*** Listed records Section Begins ***

(* ===== verification/Secrets.v ===== *)
(** * internal/secrets and the signing key

    provider.go, env.go, file.go and the cloud providers; keys.go and jwks.go of
    internal/tokens.  The environment, the files and the clients of the clouds are a
    class, PEM, PKCS8 and the JWK library another; a key of the process is the text its
    library knows it by. *)

From S2P Require Import Prelude Runtime Json Config Services ConfigDecode Tokens.

(** encoding/json's syntax of a whole text. *)
Class DocumentJSON := parse_document : string -> option json.

(** ** The stores *)

(** [secrets.Provider]: the four clouds, the environment, the files of a directory. *)
Inductive provider :=
  | AWSSecretsManagerProvider
  | AWSParameterStoreProvider
  | GoogleSecretManagerProvider
  | AzureProvider
  | EnvProvider
  | FileProvider.
#[export] Instance provider_eq_dec : EqDecision provider.
Proof. solve_decision. Defined.

(** An open file: whether it is regular, when that is known, and its contents, when they
    are readable. *)
Record OpenFile := { file_regular : option bool; file_contents : option string }.

(** The client of a provider is made from the region or URL of the vault; a secret of AWS
    and Azure may have no value, one of Google has a payload. *)
Class SecretStores (P : Type) := {
  open_client : provider -> string -> P -> option error * P;
  client_secret : provider -> string -> P -> (option string + error) * P;
  google_payload : string -> P -> (string + error) * P;
  getenv : string -> P -> string * P;
  open_file : string -> P -> (OpenFile + error) * P
}.

Definition maxFileSecretBytes : Z := Z.shiftl 1 20.

(** [filepath.IsLocal]: a relative path that stays inside. *)
Fixpoint stays_inside (depth : nat) (parts : list string) : bool :=
  match parts with
  | [] => true
  | part :: parts =>
      if (part =? "")%string || (part =? ".")%string then stays_inside depth parts
      else if (part =? "..")%string
           then match depth with O => false | S depth => stays_inside depth parts end
           else stays_inside (S depth) parts
  end.
Definition is_local (path : string) : bool :=
  negb (is_empty path) && negb (has_prefix path "/") && stays_inside 0 (split_on "/" path).

Section Secrets.
Context {P : Type} `{!SecretStores P} `{!Contexts P}.

(** A provider whose client needs no more than a region. *)
Definition new_client (p : provider) (argument msg : string) : P -> (provider + error) * P := run (
  err ← call (open_client p argument);
  mret (match err with Some err => inr (Wrapped msg err) | None => inl p end)).

Definition NewAzureProvider (vaultURL : string) : P -> (provider + error) * P := run (
  return_if (is_empty vaultURL) (inr (Errorf "vault URL is required for Azure Key Vault")) ;;
  call (new_client AzureProvider vaultURL "failed to create Azure client")).

Definition NewProvider (cfg : Secretsc.SecretsConfig) : P -> (provider + error) * P := run (
  let kind name := (Secretsc.Provider cfg =? name)%string in
  if kind "aws-secrets-manager"
  then call (new_client AWSSecretsManagerProvider (Secretsc.AWSRegion cfg) "failed to load AWS config")
  else if kind "aws-parameter-store"
  then call (new_client AWSParameterStoreProvider (Secretsc.AWSRegion cfg) "failed to load AWS config")
  else if kind "google-secret-manager"
  then call (new_client GoogleSecretManagerProvider "" "failed to create Google Secret Manager client")
  else if kind "azure" then call (NewAzureProvider (Secretsc.AzureKeyVaultURL cfg))
  else if kind "env" then mret (inl EnvProvider)
  else if kind "file"
  then call (new_client FileProvider (Secretsc.FileDirectory cfg) "open file secrets directory")
  else mret (inr (Errorf "unsupported secrets provider"))).

(** A secret of a cloud: the value must be there. *)
Definition cloud_secret (p : provider) (name : string) : P -> (string + error) * P := run (
  answer ← call (client_secret p name);
  mret (match answer with
        | inr err => inr (Wrapped "failed to get secret" err)
        | inl None => inr (Errorf "secret has no value")
        | inl (Some value) => inl value
        end)).

Definition google_secret (name : string) : P -> (string + error) * P := run (
  answer ← call (google_payload name);
  mret (match answer with inr err => inr (Wrapped "failed to access secret" err) | inl data => inl data end)).

Definition env_secret (name : string) : P -> (string + error) * P := run (
  value ← call (getenv name);
  mret (if is_empty value then inr (Errorf "environment variable is not set or empty") else inl value)).

Definition file_secret (name : string) : P -> (string + error) * P := run (
  done ← call ctx_done;
  return_if (done : bool) (inr (Wrapped "read file secret" (Errorf "context"))) ;;
  return_if (negb (is_local name)) (inr (Errorf "file secret name must be a local relative path")) ;;
  opened ← call (open_file name);
  match opened with
  | inr err => mret (inr (Wrapped "open file secret" err))
  | inl file =>
      mret (match file_regular file, file_contents file with
            | None, _ => inr (Wrapped "stat file secret" (Errorf "stat"))
            | Some false, _ => inr (Errorf "file secret is not a regular file")
            | Some true, None => inr (Wrapped "read file secret" (Errorf "read"))
            | Some true, Some contents =>
                let value := take_bytes (Z.to_nat (maxFileSecretBytes + 1)) contents in
                if maxFileSecretBytes <? len value then inr (Errorf "file secret exceeds the limit")
                else if len value =? 0 then inr (Errorf "file secret is empty")
                else inl value
            end)
  end).

Definition GetSecret (p : provider) (name : string) : P -> (string + error) * P :=
  match p with
  | EnvProvider => env_secret name
  | FileProvider => file_secret name
  | GoogleSecretManagerProvider => google_secret name
  | _ => cloud_secret p name
  end.
End Secrets.

(** ** OAuth credentials *)

Module OAuthCredentials.

(** [secrets.OAuthCredentials] *)
Record OAuthCredentials := { ClientID : string; ClientSecret : string }.
#[global] Instance eta_OAuthCredentials : Eta OAuthCredentials := fun x =>
  {| ClientID := ClientID x; ClientSecret := ClientSecret x |}.

End OAuthCredentials.

Definition dec_oauth_credentials `{Env} : decoder OAuthCredentials.OAuthCredentials := dec_lenient [
  field OAuthCredentials.ClientID "client_id" dec_string; field OAuthCredentials.ClientSecret "client_secret" dec_string].

Definition ParseOAuthCredentials `{Env} `{DocumentJSON} (secretValue : string) : OAuthCredentials.OAuthCredentials + error :=
  match document ← parse_document secretValue;
        dec_oauth_credentials document {| OAuthCredentials.ClientID := ""; OAuthCredentials.ClientSecret := "" |} with
  | None => inr (Wrapped "failed to parse OAuth credentials JSON" (Errorf "json"))
  | Some creds =>
      if is_empty (OAuthCredentials.ClientID creds) then inr (Errorf "client_id is required in OAuth credentials")
      else if is_empty (OAuthCredentials.ClientSecret creds) then inr (Errorf "client_secret is required in OAuth credentials")
      else inl creds
  end.

(** ** The signing key *)

(** [pem.Block] *)
Record PEMBlock := { block_type : string; block_headers : Z; block_bytes : string }.

(** What [x509.ParsePKCS8PrivateKey] answers: an RSA key with its bits and whether it is
    consistent, an ECDSA key with its curve, an Ed25519 key, another. *)
Inductive private_key :=
  | RSAKey (bits : Z) (valid : bool)
  | ECDSAKey (curve : string)
  | Ed25519Key
  | OtherKey.

Class KeyLib := {
  pem_decode : string -> option PEMBlock * string;
  parse_pkcs8 : string -> option private_key;
  public_of : string -> string
}.

Definition signingAlgorithms : list string :=
  ["RS256"; "RS384"; "RS512"; "ES256"; "ES384"; "ES512"; "PS256"; "PS384"; "PS512"; "EdDSA"].
Definition expectedCurve (algorithm : string) : string :=
  if (algorithm =? "ES256")%string then "P-256" else if (algorithm =? "ES384")%string then "P-384" else "P-521".

Section Keys.
Context `{Env} `{KeyLib}.

(** Whether a private key serves the algorithm. *)
Definition check_key (algorithm : string) (key : private_key) : option error :=
  if has_prefix algorithm "RS" || has_prefix algorithm "PS" then
    match key with
    | RSAKey bits valid =>
        if bits <? 2048 then Some (Errorf "RSA signing key must be at least 2048 bits")
        else guard_err (negb valid) "invalid RSA private key"
    | _ => Some (Errorf "signing algorithm requires an RSA private key")
    end
  else if has_prefix algorithm "ES" then
    match key with
    | ECDSAKey curve => guard_err (negb (curve =? expectedCurve algorithm)%string) "signing algorithm requires another curve"
    | _ => Some (Errorf "signing algorithm requires an ECDSA private key")
    end
  else if (algorithm =? "EdDSA")%string then
    match key with
    | Ed25519Key => None
    | _ => Some (Errorf "signing algorithm EdDSA requires an Ed25519 private key")
    end
  else Some (Errorf "unsupported signing algorithm").

Definition ParsePrivateKey (pemData algorithm : string) : SigningKey + error :=
  match pem_decode pemData with
  | (None, _) => inr (Errorf "failed to decode PEM block")
  | (Some block, rest) =>
      if negb (block_type block =? "PRIVATE KEY")%string
      then inr (Errorf "signing key must be a PKCS8 PRIVATE KEY PEM block")
      else if negb (block_headers block =? 0) || negb (is_empty (trim_space rest))
      then inr (Errorf "signing key PEM must contain exactly one unencrypted private key")
      else match parse_pkcs8 (block_bytes block) with
      | None => inr (Wrapped "failed to parse PKCS8 private key" (Errorf "x509"))
      | Some key =>
          if negb (mem algorithm signingAlgorithms) then inr (Errorf "unsupported signing algorithm")
          else match check_key algorithm key with
          | Some err => inr err
          | None => inl {| Algorithm := algorithm; PrivateKey := block_bytes block; PublicKey := public_of (block_bytes block) |}
          end
      end
  end.
End Keys.

(** ** The key set *)

(** The JWK library: the members of a public key, a member set on it, and the text of a
    set of keys. *)
Class KeySets := {
  jwk_from_raw : string -> option (gmap string json);
  jwk_set : string -> json -> gmap string json -> option (gmap string json);
  jwks_marshal : list (gmap string json) -> option string
}.

Definition GenerateJWKS `{KeySets} (signingKey : SigningKey) (kid : string) : string + error :=
  let failed := Errorf "jwk" in
  match key ← jwk_from_raw (PublicKey signingKey);
        key ← jwk_set "kid" (JString kid) key;
        key ← jwk_set "alg" (JString (Algorithm signingKey)) key;
        key ← jwk_set "use" (JString "sig") key;
        jwks_marshal [key] with
  | Some data => inl data
  | None => inr failed
  end.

*** Listed records Section Ends ***

Please reproduce, exactly as they appear above, the lines from the line containing "(** The client" up to and including the line containing "client_secret : provider".

(** The client of a provider is made from the region or URL of the vault; a secret of AWS
    and Azure may have no value, one of Google has a payload. *)
Class SecretStores (P : Type) := {
  open_client : provider -> string -> P -> option error * P;
  client_secret : provider -> string -> P -> (option string + error) * P;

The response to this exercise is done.